Using the records below, repeat exactly the lines from the one holding "(** Whether the" through the one holding "let versionStr := installed_file", both ends included, and no others.

Segment Open

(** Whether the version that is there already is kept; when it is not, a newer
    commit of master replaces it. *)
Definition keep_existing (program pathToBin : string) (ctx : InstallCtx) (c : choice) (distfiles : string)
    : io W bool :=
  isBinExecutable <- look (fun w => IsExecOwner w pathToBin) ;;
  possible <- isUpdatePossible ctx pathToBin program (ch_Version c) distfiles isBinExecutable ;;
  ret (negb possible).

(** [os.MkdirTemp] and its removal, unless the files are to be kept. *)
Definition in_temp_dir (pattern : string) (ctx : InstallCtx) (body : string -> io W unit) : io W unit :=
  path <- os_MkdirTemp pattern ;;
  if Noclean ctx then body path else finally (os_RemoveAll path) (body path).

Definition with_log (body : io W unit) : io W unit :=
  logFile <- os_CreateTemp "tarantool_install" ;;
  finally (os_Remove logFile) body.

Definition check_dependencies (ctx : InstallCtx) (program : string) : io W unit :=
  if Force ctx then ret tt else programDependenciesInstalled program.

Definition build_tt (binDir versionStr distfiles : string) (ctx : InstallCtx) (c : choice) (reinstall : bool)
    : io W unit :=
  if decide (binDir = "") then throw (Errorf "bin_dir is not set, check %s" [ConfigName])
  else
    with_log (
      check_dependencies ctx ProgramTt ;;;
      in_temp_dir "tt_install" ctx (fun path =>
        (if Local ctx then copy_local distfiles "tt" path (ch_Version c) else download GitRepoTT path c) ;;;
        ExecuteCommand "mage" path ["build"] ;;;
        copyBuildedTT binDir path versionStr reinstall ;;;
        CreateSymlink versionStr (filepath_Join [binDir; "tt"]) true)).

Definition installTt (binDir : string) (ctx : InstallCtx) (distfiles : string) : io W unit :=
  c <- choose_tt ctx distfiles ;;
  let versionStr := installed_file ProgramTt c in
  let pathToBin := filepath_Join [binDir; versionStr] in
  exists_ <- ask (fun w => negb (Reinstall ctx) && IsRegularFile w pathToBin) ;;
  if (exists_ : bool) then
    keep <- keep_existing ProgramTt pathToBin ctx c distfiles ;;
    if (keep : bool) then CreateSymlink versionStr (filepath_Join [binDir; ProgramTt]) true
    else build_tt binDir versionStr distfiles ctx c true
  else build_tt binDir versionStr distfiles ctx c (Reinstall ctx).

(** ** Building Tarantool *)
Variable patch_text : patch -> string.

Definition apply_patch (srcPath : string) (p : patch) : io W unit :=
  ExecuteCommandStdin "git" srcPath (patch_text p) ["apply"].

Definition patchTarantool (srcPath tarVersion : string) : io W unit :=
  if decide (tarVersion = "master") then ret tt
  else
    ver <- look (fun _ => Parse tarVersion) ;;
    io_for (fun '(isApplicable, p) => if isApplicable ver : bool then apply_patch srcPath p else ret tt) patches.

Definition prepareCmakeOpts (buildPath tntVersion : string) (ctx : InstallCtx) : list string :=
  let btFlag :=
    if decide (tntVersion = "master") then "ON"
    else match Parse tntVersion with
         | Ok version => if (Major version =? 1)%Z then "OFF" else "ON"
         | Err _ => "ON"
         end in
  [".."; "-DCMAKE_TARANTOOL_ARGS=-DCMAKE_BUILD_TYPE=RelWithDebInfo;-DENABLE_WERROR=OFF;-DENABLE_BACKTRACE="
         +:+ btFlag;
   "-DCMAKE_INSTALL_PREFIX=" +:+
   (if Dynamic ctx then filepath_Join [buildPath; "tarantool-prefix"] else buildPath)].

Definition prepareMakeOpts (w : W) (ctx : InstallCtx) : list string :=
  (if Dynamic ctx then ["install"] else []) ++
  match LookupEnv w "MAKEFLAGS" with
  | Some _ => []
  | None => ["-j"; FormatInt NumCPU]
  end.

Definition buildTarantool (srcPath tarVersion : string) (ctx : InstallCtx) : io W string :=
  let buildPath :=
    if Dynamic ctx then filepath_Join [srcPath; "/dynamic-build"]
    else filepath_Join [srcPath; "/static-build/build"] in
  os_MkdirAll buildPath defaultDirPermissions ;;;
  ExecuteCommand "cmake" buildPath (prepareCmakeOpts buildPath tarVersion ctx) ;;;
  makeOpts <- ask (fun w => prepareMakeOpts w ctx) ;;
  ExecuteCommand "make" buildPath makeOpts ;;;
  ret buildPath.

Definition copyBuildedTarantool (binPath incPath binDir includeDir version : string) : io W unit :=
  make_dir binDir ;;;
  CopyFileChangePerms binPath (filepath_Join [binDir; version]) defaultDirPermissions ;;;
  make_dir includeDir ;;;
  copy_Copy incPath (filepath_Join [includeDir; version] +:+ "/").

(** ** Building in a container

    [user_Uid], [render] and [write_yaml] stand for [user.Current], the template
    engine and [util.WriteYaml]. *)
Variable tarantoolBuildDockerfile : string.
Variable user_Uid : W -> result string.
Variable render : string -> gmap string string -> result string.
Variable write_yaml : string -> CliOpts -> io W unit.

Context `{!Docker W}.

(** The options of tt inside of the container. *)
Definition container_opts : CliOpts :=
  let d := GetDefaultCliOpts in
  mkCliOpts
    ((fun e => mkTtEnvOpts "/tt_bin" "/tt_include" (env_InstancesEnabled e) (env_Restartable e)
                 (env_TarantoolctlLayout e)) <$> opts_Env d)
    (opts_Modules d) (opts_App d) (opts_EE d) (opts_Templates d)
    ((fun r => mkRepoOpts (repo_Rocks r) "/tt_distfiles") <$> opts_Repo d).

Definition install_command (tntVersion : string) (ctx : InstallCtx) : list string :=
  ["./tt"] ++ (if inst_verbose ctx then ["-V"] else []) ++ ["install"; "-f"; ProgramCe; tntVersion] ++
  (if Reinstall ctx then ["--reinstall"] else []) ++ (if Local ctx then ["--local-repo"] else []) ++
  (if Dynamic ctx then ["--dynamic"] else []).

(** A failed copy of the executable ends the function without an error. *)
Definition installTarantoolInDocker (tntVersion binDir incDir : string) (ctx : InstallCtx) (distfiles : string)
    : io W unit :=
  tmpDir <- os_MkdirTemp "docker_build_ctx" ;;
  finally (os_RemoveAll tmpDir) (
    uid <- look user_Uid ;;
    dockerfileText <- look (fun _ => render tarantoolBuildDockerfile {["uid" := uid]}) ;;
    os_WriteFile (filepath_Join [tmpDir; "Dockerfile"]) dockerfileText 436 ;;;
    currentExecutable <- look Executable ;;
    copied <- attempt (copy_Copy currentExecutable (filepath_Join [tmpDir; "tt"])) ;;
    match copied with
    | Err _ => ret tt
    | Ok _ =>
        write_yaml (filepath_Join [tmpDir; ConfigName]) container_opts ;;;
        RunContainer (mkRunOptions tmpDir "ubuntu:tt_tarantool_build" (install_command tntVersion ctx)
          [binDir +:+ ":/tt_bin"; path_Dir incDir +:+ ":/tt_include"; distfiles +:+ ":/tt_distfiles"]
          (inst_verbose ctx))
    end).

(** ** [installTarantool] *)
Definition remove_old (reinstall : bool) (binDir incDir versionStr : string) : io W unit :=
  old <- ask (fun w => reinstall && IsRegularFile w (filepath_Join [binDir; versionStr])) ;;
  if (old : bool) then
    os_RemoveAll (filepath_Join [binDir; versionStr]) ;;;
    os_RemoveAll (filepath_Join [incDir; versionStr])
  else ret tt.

Segment Closed
Segment Open

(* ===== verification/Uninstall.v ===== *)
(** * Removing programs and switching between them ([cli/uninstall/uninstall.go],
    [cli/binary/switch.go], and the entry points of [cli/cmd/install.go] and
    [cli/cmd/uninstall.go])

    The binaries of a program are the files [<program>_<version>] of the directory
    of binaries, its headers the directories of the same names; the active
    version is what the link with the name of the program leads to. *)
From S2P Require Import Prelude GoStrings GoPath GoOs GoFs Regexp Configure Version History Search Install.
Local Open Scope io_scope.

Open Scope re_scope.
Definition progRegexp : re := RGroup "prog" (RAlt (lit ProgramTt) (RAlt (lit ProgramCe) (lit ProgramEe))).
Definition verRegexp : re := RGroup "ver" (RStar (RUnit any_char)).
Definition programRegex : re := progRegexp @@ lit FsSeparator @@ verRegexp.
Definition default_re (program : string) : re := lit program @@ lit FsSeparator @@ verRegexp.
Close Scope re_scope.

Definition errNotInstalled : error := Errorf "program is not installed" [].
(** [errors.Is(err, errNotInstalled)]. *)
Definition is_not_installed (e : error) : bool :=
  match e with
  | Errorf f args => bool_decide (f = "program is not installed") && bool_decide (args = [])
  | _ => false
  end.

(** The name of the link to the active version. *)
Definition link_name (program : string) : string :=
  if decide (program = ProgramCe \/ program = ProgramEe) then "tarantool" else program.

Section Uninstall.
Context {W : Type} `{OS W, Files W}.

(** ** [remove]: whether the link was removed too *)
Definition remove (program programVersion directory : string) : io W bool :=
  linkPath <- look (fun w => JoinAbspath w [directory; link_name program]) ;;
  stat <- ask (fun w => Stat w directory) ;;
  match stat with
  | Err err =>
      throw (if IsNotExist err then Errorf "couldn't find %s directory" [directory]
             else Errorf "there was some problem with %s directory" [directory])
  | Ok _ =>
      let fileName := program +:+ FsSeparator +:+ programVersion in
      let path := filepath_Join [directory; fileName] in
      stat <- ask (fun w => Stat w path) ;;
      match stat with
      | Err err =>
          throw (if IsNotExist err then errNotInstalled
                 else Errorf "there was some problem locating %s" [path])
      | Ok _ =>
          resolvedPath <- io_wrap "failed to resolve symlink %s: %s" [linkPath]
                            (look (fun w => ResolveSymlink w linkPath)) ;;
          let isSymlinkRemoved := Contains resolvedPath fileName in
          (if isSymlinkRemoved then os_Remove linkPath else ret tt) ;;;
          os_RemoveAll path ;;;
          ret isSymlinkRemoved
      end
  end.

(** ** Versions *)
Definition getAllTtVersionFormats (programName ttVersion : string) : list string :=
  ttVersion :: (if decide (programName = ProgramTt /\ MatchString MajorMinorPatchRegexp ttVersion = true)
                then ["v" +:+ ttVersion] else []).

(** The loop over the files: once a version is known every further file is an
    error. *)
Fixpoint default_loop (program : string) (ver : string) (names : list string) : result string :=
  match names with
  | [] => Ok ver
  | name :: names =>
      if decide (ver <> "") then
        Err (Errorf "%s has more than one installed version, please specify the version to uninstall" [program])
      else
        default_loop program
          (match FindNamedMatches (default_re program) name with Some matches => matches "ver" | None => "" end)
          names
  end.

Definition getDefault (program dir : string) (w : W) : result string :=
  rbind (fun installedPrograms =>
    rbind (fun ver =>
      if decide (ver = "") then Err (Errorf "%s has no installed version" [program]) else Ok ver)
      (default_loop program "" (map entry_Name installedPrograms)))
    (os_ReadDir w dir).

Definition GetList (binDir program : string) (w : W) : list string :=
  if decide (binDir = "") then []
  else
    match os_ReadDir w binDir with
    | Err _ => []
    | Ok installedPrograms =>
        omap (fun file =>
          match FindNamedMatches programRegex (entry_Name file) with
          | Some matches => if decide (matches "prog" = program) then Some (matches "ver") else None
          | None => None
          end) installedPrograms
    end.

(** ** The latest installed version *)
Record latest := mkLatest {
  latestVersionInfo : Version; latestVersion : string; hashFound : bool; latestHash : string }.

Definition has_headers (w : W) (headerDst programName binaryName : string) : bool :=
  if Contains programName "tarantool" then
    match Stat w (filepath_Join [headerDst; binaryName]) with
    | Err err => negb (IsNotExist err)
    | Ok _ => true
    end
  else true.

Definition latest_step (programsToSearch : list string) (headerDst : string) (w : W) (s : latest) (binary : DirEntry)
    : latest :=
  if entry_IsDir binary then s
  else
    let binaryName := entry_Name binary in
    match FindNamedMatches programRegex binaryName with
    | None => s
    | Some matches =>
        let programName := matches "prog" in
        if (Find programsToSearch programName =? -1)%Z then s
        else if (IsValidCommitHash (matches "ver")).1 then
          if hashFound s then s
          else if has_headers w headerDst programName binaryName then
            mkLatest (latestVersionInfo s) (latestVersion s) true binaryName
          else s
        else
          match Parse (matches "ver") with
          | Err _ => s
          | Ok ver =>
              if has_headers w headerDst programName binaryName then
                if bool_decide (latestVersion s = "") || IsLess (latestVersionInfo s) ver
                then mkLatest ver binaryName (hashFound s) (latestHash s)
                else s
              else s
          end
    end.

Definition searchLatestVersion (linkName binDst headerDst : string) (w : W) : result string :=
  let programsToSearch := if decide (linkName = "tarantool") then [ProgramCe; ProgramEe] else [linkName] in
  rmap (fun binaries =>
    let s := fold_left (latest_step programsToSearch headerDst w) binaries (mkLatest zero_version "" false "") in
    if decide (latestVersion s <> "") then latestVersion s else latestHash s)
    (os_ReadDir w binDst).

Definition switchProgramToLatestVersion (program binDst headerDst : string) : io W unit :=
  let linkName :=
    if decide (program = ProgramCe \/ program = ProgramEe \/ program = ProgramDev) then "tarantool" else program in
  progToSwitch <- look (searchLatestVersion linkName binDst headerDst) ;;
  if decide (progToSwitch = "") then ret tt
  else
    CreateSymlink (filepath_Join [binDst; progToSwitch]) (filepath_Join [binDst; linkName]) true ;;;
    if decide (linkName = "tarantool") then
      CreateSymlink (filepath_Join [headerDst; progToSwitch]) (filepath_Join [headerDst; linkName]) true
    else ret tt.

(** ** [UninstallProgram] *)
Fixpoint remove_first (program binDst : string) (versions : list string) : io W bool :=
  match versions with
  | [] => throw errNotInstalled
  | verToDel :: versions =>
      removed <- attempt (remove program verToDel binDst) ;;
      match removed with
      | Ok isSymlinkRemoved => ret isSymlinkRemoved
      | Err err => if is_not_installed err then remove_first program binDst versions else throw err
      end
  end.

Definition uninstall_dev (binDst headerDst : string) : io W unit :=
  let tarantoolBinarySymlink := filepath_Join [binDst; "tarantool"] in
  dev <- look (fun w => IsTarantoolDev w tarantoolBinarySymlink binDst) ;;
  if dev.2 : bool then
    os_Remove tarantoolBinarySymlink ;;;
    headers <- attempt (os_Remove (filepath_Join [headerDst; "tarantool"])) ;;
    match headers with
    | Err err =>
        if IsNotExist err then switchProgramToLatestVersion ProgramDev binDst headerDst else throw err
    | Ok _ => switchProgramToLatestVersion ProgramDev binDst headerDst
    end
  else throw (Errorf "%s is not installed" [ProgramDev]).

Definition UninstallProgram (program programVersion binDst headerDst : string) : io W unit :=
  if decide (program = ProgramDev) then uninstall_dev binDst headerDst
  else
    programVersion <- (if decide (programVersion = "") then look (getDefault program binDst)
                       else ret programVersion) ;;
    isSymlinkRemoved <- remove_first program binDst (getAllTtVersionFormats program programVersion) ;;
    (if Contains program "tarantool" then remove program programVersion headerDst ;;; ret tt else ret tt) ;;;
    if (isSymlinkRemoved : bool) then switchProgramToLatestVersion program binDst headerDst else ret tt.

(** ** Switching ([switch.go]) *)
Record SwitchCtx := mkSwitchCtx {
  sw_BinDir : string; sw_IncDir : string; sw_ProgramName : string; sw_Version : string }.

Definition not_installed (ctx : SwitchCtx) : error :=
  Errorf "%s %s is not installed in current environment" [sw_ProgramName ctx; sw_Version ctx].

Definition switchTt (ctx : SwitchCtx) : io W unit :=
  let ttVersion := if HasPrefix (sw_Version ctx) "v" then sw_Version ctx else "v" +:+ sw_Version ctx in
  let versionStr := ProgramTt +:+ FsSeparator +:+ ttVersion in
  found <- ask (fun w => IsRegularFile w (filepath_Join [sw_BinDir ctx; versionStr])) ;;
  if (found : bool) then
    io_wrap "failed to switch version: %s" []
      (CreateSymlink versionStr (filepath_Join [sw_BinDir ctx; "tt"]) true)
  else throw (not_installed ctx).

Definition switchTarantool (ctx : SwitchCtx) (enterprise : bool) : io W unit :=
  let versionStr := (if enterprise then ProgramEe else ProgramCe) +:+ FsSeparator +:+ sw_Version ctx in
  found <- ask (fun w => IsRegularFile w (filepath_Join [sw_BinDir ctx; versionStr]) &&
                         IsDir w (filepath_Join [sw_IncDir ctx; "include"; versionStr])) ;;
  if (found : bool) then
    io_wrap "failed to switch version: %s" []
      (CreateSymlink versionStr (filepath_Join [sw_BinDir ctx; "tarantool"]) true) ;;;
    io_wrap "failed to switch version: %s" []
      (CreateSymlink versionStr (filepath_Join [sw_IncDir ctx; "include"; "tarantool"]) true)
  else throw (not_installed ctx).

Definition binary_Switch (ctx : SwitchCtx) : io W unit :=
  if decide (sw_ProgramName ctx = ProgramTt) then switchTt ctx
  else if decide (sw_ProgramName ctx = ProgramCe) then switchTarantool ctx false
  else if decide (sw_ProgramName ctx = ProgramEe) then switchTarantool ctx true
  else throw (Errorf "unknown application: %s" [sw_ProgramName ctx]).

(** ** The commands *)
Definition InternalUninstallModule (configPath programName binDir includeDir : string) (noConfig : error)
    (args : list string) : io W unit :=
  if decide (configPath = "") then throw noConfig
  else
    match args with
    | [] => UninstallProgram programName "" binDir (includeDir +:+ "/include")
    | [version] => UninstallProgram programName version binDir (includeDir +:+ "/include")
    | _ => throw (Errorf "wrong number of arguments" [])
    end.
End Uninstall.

Segment Closed

- **The completed task**
(** Whether the version that is there already is kept; when it is not, a newer
    commit of master replaces it. *)
Definition keep_existing (program pathToBin : string) (ctx : InstallCtx) (c : choice) (distfiles : string)
    : io W bool :=
  isBinExecutable <- look (fun w => IsExecOwner w pathToBin) ;;
  possible <- isUpdatePossible ctx pathToBin program (ch_Version c) distfiles isBinExecutable ;;
  ret (negb possible).

(** [os.MkdirTemp] and its removal, unless the files are to be kept. *)
Definition in_temp_dir (pattern : string) (ctx : InstallCtx) (body : string -> io W unit) : io W unit :=
  path <- os_MkdirTemp pattern ;;
  if Noclean ctx then body path else finally (os_RemoveAll path) (body path).

Definition with_log (body : io W unit) : io W unit :=
  logFile <- os_CreateTemp "tarantool_install" ;;
  finally (os_Remove logFile) body.

Definition check_dependencies (ctx : InstallCtx) (program : string) : io W unit :=
  if Force ctx then ret tt else programDependenciesInstalled program.

Definition build_tt (binDir versionStr distfiles : string) (ctx : InstallCtx) (c : choice) (reinstall : bool)
    : io W unit :=
  if decide (binDir = "") then throw (Errorf "bin_dir is not set, check %s" [ConfigName])
  else
    with_log (
      check_dependencies ctx ProgramTt ;;;
      in_temp_dir "tt_install" ctx (fun path =>
        (if Local ctx then copy_local distfiles "tt" path (ch_Version c) else download GitRepoTT path c) ;;;
        ExecuteCommand "mage" path ["build"] ;;;
        copyBuildedTT binDir path versionStr reinstall ;;;
        CreateSymlink versionStr (filepath_Join [binDir; "tt"]) true)).

Definition installTt (binDir : string) (ctx : InstallCtx) (distfiles : string) : io W unit :=
  c <- choose_tt ctx distfiles ;;
  let versionStr := installed_file ProgramTt c in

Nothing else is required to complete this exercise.